Single by Bad Omens

from the album The Death of Peace of Mind
- Released: August 23, 2022
- Genre: Alternative metal
- Length: 3:24
- Label: Sumerian
- Songwriters: Noah Sebastian; Joakim Karlsson;
- Producers: Noah Sebastian; Joakim Karlsson;

Bad Omens singles chronology
| "Like a Villain" (2022) | "Just Pretend" (2022) | "The Death of Peace of Mind" (2023) |

Music video
- "Just Pretend" on YouTube

= Just Pretend (Bad Omens song) =

"Just Pretend" is a song by American heavy metal band Bad Omens for their third studio album, The Death of Peace of Mind (2022). The song was released on August 23, 2022, as the sixth single from the album.

==Background==
The song is usually classified as an alternative metal song. It was written and produced by the band's lead vocalist and lead guitarist, Noah Sebastian and Joakim Karlsson, respectively. The song was released as the album's second official radio single in the US. An official music video for the song was released on June 8, 2023, written by Sebastian and directed by Erik Rojas.

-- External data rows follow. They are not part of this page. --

(** The sorted distinct years and components of a long table. *)
Lemma elem_of_sorted_distinct `{EqDecision A} (R : relation A)
    `{∀ x y, Decision (R x y)} (l : list A) x :
  x ∈ merge_sort R (remove_dups l) ↔ x ∈ l.
Proof. rewrite merge_sort_Permutation. apply elem_of_remove_dups. Qed.

Lemma pivot_reset_index_Ok df wide0 :
  pivot_reset_index df = Ok wide0 →
  NoDup ((λ a, (a_year a, a_component a)) <$> df) ∧
  (∀ c, c ∈ data_columns wide0 ↔ c ∈ a_component <$> df) ∧
  ("year" ∉ data_columns wide0) ∧
  (∀ r0, r0 ∈ rows wide0 →
         w_year r0 ∈ a_year <$> df ∧
         ∀ c, c ∈ data_columns wide0 → get c r0 = pivot_cell df (w_year r0) c).
Proof.
  unfold pivot_reset_index. case_decide as Hnd; [|done].
  case_decide as Hy; [done|]. intros [= <-]. simpl.
  split; [done|]. split; [intros c; apply elem_of_sorted_distinct|].
  split; [done|]. intros r0 (y & -> & Hyr)%list_elem_of_fmap. simpl.
  split; [by apply elem_of_sorted_distinct in Hyr|].
  intros c Hc. unfold get, cell. simpl. by rewrite assoc_tabulate.
Qed.

Lemma pivot_reset_index_total df :
  NoDup ((λ a, (a_year a, a_component a)) <$> df) →
  "year" ∉ a_component <$> df →
  ∃ wide0, pivot_reset_index df = Ok wide0.
Proof.
  intros Hnd Hy. unfold pivot_reset_index.
  rewrite decide_True by done.
  rewrite decide_False; [by eexists|].
  by rewrite elem_of_sorted_distinct.
Qed.

Lemma component_order_columns wide0 :
  Forall (λ c, c ∈ columns wide0) (component_order wide0).
Proof.
  unfold component_order. apply Forall_app.
  split; apply Forall_forall; by intros c [[_ ?] _]%list_elem_of_filter.
Qed.

Lemma component_order_classified wide0 c :
  c ∈ component_order wide0 →
  c ∈ SERIES_MAPPING_values ∧ c ∈ data_columns wide0 ∧
  (c ∈ SUPPLY_COMPONENTS ∨ c ∈ DISPOSITION_COMPONENTS).
Proof.
  assert (Hyear : ∀ c, c ∈ SERIES_MAPPING_values → c ≠ "year").
  { intros c' Hc' ->. revert Hc'. decide_by_computation. }
  unfold component_order. rewrite elem_of_app, !list_elem_of_filter.
  unfold columns. intros [[[Hs Hc] Hv]|[[Hd Hc] Hv]].
  all: apply elem_of_cons in Hc as [->|Hc]; [by destruct (Hyear "year")|].
  all: auto.
Qed.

"Just Pretend" was a critical and commercial success; as the song built virality on TikTok, it went on to become the band's first major chart success. It became a number-one hit on Billboards Mainstream Rock Songs chart, and later topped Billboards Alternative Airplay chart as well. The commercial success of "Just Pretend" earned the band their first certification award, being certified gold by the Recording Industry Association of America in 2023. It would eventually be certified 2x platinum in 2026. The single was also certified silver by the British Phonographic Industry on November 15, 2024.

==Composition==
Speaking to NME, frontman Noah Sebastian revealed that "Just Pretend" was written to be a parody of "butt rock" radio hits, initially comparing it to the likes of Shinedown and Godsmack. He elaborated:

"At the time I was frustrated with people in my ear talking about, 'Oh, you need to focus on the radio. And you need to do Octane and this and that. Never having an ulterior motive when writing has always been a strict rule of ours. We just want to make music that we like and we're proud of. So with 'Just Pretend' it started as this ironic butt-rock song. Even the way I was singing in the demo I was doing this exaggerated bravado. As silly as the vocal sounded I was like, 'This is actually a really great chorus'. I was kind of just freestyling. I had written some chords and I just started singing in the booth over it. And this melody came out, the lyrics came out really quickly. So last night we just realized that a song that was written to poke fun at how easy it is to make radio rock is now No. 1 on the radio rock charts. It's the most ironic full-circle moment this band will probably ever have".

==Charts==

===Weekly charts===

Weekly chart performance for "Just Pretend"
| Chart (2022–24) | Peak position |
|---|---|
| Canada Rock (Billboard) | 18 |
| UK Rock & Metal (OCC) | 26 |
| US Digital Song Sales (Billboard) | 45 |
| US Hot Rock & Alternative Songs (Billboard) | 11 |
| US Rock & Alternative Airplay (Billboard) | 4 |

===Year-end charts===

Year-end chart performance for "Just Pretend"
| Chart (2023) | Position |
|---|---|
| US Hot Rock & Alternative Songs (Billboard) | 14 |
| US Rock Airplay (Billboard) | 11 |

==Certifications==

Certifications for "Just Pretend"
| Region | Certification | Certified units/sales |
| New Zealand (RMNZ) | Gold | 15,000^{‡} |
| United Kingdom (BPI) | Silver | 200,000^{‡} |
| United States (RIAA) | 2× Platinum | 2,000,000^{‡} |
^{‡} Sales+streaming figures based on certification alone.